Task goal -> Both the line with "debt field holds" and the line with "Theorem C2_zero_income_raises (now" in the records below must appear in the output, along with every line between them, exactly and with nothing added.

+===+

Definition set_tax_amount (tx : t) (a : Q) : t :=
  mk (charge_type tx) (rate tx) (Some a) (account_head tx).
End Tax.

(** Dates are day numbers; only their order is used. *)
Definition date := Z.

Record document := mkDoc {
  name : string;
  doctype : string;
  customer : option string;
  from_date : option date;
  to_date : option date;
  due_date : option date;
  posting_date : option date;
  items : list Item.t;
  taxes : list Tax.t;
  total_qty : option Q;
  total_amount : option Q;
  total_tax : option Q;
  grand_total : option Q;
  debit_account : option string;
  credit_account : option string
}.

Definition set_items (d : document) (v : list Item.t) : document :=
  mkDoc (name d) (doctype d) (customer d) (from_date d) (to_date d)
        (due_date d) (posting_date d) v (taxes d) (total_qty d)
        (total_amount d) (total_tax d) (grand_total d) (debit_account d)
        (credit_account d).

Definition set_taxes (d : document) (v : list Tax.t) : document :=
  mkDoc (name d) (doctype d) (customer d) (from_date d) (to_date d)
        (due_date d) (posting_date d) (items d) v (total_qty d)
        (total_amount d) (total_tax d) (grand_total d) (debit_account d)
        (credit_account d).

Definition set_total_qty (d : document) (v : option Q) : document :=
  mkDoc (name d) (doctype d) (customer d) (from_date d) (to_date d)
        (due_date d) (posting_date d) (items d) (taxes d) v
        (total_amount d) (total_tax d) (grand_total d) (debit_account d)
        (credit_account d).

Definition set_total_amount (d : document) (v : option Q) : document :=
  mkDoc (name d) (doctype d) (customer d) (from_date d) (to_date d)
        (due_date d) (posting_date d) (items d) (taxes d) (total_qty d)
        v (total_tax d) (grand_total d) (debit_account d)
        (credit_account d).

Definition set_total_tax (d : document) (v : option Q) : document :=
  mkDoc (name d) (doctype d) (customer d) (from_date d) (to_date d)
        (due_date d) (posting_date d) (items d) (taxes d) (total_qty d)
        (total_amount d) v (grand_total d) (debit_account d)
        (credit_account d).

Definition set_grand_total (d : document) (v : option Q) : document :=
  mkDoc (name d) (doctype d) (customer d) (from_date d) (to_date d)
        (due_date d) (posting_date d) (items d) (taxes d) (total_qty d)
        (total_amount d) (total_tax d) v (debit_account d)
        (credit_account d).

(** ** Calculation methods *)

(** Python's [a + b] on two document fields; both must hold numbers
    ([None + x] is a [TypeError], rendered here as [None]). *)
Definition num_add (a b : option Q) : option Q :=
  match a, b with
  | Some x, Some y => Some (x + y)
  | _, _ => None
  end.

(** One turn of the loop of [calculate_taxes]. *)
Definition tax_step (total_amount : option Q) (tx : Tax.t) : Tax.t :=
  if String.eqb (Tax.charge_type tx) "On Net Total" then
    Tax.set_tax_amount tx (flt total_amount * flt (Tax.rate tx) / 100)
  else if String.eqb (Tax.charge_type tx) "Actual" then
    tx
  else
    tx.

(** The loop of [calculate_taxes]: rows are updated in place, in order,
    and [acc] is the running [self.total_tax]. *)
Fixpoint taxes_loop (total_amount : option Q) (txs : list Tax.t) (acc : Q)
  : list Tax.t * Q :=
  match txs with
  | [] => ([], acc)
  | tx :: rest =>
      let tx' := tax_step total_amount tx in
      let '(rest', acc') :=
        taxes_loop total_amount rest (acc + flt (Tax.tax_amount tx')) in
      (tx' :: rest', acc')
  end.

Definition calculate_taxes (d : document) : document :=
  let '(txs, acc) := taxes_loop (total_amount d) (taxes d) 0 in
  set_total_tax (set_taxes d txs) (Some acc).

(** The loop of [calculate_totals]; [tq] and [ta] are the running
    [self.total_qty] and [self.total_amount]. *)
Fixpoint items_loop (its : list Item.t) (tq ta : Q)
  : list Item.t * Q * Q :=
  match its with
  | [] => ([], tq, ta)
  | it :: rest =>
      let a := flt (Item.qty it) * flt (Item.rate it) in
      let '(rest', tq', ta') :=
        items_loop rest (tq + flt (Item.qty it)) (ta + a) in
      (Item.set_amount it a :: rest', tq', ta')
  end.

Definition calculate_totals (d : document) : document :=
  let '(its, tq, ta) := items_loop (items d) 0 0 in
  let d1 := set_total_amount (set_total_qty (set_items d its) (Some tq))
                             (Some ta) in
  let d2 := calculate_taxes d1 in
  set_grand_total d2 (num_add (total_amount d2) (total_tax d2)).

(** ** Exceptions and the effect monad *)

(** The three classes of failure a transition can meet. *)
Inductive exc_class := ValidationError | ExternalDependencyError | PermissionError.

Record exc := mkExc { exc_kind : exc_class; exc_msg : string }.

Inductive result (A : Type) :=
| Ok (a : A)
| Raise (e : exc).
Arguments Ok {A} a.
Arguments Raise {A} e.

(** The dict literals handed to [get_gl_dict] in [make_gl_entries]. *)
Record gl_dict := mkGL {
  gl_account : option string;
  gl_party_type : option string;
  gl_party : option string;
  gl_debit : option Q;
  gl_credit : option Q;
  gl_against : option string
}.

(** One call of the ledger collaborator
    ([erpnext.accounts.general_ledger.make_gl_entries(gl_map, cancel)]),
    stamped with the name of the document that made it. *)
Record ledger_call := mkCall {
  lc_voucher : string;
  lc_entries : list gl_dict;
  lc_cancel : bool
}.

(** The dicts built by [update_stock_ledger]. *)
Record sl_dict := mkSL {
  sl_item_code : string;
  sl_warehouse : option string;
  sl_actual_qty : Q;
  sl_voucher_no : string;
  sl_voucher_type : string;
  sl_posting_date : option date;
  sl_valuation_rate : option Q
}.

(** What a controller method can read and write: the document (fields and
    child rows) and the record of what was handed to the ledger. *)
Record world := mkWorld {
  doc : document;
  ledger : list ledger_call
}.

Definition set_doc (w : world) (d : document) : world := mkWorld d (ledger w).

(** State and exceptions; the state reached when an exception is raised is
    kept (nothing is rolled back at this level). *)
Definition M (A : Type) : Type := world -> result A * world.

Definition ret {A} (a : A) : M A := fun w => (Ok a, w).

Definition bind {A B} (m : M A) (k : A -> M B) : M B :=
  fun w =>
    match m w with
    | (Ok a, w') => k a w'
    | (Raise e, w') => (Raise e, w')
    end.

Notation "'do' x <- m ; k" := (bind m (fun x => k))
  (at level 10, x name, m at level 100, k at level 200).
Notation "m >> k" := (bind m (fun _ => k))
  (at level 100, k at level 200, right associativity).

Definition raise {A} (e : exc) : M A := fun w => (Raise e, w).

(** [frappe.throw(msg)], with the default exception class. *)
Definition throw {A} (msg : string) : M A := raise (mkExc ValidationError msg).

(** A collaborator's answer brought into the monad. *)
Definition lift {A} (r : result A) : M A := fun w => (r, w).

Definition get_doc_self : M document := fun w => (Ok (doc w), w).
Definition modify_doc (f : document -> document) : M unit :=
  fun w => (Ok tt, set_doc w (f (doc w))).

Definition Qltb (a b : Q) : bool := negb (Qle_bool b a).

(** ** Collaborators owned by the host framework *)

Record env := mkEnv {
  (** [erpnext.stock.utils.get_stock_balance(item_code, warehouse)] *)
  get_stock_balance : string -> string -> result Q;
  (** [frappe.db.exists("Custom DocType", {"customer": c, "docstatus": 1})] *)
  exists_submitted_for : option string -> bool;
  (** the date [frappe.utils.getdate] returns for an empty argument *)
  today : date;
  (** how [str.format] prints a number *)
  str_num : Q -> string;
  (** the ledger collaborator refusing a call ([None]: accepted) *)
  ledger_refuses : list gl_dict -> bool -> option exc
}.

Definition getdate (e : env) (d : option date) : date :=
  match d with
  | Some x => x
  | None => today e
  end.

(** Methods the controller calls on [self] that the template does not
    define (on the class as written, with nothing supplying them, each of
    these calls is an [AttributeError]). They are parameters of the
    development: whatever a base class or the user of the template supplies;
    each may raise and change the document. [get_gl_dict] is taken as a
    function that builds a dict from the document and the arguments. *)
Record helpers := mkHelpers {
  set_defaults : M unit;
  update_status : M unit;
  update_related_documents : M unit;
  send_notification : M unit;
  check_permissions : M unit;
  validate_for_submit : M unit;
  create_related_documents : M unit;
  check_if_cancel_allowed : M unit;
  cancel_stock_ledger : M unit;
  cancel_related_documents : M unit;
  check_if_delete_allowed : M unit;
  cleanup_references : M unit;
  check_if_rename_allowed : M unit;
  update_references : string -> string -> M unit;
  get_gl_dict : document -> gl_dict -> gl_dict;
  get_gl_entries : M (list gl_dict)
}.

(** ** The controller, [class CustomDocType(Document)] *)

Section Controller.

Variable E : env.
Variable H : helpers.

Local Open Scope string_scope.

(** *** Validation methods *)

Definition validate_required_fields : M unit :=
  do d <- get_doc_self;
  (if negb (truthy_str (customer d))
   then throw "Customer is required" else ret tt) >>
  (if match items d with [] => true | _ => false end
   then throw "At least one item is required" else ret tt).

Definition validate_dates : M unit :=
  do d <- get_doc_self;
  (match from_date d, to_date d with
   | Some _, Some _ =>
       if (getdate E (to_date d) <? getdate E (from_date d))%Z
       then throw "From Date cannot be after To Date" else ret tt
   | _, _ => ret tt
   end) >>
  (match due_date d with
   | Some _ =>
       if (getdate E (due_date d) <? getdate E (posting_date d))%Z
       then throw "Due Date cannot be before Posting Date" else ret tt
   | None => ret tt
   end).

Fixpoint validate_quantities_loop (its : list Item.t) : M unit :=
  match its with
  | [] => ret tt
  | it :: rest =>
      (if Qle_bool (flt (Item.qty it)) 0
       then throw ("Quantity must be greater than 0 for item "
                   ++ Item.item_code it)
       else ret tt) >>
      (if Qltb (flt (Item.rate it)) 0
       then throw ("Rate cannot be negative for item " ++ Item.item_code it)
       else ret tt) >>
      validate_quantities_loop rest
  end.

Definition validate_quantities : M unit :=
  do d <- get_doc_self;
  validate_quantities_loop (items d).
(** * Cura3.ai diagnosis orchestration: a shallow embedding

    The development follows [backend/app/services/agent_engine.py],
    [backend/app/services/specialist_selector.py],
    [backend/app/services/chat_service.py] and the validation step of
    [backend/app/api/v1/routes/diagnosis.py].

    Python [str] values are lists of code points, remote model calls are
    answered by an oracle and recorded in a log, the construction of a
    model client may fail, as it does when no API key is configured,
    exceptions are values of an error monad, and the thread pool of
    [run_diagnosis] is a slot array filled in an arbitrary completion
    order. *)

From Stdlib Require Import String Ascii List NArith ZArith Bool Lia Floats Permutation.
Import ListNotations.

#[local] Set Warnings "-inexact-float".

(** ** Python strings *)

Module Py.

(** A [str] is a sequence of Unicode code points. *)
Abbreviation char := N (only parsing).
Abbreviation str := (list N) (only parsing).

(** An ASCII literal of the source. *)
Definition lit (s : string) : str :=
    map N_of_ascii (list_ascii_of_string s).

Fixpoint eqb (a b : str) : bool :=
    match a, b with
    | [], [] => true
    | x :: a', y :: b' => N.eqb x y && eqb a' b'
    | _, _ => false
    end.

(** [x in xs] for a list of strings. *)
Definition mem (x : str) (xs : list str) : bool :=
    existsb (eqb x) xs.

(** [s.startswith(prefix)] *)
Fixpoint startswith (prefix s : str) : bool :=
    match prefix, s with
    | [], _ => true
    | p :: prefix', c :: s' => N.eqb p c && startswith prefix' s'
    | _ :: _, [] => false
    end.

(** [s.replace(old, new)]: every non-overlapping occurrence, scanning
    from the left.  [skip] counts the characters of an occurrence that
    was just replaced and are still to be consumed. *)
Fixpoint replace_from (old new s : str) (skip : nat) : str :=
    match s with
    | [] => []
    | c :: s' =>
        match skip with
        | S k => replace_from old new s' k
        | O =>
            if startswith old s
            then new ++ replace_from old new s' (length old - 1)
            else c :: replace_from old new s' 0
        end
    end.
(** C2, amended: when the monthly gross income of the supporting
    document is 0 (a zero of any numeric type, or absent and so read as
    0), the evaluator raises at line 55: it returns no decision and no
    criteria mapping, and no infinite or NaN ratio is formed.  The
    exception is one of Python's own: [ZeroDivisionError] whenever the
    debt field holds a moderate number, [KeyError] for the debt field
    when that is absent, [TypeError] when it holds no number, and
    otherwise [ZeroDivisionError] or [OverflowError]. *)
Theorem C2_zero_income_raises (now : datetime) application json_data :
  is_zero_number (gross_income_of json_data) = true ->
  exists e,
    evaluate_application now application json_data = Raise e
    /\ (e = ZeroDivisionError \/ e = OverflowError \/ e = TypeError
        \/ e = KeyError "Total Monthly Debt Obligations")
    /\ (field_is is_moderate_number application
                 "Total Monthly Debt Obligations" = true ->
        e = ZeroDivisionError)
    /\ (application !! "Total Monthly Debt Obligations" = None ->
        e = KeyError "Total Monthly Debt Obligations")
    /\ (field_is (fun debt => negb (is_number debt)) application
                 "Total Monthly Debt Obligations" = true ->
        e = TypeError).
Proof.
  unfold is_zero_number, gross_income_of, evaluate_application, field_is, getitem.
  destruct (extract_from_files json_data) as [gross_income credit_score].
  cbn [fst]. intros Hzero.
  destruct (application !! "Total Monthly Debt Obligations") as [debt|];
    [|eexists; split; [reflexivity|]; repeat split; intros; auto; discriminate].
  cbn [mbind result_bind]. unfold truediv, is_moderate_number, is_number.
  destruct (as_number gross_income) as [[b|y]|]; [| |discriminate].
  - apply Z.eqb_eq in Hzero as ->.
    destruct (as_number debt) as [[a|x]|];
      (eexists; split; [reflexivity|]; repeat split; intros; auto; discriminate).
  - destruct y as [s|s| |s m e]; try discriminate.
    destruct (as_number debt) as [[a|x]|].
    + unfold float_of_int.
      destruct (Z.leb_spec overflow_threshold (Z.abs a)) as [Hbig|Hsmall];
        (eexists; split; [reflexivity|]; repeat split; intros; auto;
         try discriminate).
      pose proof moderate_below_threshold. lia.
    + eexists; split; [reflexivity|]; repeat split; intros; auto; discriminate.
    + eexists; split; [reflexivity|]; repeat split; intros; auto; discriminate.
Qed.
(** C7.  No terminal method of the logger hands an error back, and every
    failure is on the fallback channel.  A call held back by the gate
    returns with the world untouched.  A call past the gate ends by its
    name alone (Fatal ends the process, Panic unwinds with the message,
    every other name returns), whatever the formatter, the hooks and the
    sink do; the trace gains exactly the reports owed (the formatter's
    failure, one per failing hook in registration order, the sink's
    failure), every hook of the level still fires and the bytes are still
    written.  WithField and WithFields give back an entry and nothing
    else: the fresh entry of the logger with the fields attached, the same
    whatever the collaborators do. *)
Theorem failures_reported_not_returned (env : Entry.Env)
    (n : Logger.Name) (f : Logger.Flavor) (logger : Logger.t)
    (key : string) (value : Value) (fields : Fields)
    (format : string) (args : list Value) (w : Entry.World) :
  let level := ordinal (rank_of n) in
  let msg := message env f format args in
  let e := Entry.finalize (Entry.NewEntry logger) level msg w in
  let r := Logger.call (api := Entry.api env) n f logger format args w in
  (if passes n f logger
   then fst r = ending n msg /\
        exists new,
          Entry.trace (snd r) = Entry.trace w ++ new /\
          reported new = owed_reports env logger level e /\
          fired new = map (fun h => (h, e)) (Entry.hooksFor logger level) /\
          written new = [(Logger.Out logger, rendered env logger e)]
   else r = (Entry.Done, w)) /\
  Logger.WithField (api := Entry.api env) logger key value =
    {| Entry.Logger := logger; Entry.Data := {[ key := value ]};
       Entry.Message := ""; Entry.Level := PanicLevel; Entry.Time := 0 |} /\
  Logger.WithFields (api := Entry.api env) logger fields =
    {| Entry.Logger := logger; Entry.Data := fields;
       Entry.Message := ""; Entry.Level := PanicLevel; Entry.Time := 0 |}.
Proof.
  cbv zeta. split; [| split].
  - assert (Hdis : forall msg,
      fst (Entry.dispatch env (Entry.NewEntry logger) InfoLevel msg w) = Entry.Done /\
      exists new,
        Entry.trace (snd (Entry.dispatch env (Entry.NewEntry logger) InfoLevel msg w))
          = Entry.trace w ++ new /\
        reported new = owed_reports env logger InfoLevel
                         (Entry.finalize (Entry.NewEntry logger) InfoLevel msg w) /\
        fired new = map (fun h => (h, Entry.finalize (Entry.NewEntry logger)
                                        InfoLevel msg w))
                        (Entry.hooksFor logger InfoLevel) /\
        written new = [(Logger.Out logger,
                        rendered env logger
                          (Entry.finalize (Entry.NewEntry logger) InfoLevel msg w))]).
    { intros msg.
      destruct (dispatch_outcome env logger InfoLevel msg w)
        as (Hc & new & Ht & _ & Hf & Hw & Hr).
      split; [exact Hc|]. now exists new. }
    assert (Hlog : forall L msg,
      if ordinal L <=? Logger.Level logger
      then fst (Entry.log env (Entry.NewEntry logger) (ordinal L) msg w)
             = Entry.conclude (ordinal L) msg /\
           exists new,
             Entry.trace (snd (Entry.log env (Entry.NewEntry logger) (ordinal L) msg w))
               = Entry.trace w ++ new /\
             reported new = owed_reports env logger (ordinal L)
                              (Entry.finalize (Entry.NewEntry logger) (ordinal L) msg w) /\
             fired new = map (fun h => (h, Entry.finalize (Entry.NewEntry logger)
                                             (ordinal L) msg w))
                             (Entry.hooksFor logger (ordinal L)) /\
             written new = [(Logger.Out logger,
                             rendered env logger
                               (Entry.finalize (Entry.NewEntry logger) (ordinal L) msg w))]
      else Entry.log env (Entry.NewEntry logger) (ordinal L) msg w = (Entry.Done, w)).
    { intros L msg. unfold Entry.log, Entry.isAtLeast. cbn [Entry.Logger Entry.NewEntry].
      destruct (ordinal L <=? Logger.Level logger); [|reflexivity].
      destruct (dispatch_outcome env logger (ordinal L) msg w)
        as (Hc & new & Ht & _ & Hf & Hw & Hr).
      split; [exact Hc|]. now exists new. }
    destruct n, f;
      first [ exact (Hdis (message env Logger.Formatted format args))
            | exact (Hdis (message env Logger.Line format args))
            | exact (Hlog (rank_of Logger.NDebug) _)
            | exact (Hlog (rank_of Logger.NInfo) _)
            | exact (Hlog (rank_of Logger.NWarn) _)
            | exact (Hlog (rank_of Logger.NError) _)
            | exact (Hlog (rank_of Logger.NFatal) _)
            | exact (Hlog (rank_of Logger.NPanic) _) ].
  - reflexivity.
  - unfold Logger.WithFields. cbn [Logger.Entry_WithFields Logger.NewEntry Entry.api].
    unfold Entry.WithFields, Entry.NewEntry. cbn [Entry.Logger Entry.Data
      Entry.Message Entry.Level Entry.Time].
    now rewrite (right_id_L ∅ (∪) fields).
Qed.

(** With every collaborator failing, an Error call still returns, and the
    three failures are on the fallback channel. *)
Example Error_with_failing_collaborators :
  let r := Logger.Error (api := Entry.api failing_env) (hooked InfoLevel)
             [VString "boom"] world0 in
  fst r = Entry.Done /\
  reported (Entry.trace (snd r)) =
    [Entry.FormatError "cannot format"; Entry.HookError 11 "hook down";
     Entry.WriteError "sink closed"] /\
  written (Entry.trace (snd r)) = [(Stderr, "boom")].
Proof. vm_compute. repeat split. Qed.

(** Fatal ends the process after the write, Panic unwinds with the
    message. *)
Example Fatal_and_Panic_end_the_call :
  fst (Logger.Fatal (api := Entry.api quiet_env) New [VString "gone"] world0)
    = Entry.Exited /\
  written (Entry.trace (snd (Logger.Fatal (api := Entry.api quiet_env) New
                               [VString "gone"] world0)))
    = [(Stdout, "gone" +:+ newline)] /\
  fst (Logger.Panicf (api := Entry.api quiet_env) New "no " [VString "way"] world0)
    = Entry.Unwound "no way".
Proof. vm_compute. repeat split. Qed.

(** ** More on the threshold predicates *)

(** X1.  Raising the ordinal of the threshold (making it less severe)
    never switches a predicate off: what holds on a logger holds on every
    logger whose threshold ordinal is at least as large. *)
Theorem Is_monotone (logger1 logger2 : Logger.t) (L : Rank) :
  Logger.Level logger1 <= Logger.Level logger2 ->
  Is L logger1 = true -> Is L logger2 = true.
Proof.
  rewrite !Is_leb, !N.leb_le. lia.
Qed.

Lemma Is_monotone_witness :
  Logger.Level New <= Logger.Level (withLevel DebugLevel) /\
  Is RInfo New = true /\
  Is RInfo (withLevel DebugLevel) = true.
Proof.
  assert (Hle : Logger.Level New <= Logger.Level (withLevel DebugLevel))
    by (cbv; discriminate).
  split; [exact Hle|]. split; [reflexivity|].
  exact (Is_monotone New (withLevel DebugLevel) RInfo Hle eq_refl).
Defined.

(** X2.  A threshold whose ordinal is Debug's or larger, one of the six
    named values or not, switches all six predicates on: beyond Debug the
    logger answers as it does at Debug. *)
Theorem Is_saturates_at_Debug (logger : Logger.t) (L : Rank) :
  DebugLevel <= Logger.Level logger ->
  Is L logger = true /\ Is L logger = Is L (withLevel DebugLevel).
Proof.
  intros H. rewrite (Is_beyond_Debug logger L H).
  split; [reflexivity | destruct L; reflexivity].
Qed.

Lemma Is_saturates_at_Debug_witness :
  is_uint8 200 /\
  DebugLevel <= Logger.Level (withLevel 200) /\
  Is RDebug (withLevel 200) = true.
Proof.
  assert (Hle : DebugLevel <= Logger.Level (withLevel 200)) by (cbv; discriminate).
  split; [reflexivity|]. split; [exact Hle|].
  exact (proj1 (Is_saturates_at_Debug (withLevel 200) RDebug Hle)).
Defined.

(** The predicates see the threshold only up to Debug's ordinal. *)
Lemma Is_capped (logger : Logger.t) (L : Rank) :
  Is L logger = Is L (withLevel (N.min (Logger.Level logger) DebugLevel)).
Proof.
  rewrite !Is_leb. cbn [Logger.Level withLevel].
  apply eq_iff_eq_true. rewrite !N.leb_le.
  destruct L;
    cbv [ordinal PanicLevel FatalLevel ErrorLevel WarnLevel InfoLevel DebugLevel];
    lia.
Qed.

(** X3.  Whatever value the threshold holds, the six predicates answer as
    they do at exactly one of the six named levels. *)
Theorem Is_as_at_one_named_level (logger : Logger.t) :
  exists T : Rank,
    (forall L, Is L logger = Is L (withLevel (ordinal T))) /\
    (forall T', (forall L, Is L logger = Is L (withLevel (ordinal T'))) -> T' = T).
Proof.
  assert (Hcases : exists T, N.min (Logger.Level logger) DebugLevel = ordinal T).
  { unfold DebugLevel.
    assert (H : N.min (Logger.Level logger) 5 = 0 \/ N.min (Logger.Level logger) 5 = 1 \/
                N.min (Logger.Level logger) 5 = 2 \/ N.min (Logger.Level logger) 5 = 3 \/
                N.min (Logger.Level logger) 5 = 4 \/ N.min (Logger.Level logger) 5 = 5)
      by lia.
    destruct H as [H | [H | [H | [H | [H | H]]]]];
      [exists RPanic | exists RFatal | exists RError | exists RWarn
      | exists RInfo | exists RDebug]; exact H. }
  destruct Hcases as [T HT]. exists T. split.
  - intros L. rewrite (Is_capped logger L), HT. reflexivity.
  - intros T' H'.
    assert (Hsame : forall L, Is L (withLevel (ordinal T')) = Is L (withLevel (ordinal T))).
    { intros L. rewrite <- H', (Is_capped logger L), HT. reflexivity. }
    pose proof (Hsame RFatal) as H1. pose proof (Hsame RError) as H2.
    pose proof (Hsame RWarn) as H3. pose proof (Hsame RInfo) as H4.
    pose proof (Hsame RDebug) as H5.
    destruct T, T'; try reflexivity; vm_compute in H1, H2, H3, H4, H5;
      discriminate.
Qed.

+===+

Solution to this exercise ->
    debt field holds a moderate number, [KeyError] for the debt field
    when that is absent, [TypeError] when it holds no number, and
    otherwise [ZeroDivisionError] or [OverflowError]. *)
Theorem C2_zero_income_raises (now : datetime) application json_data :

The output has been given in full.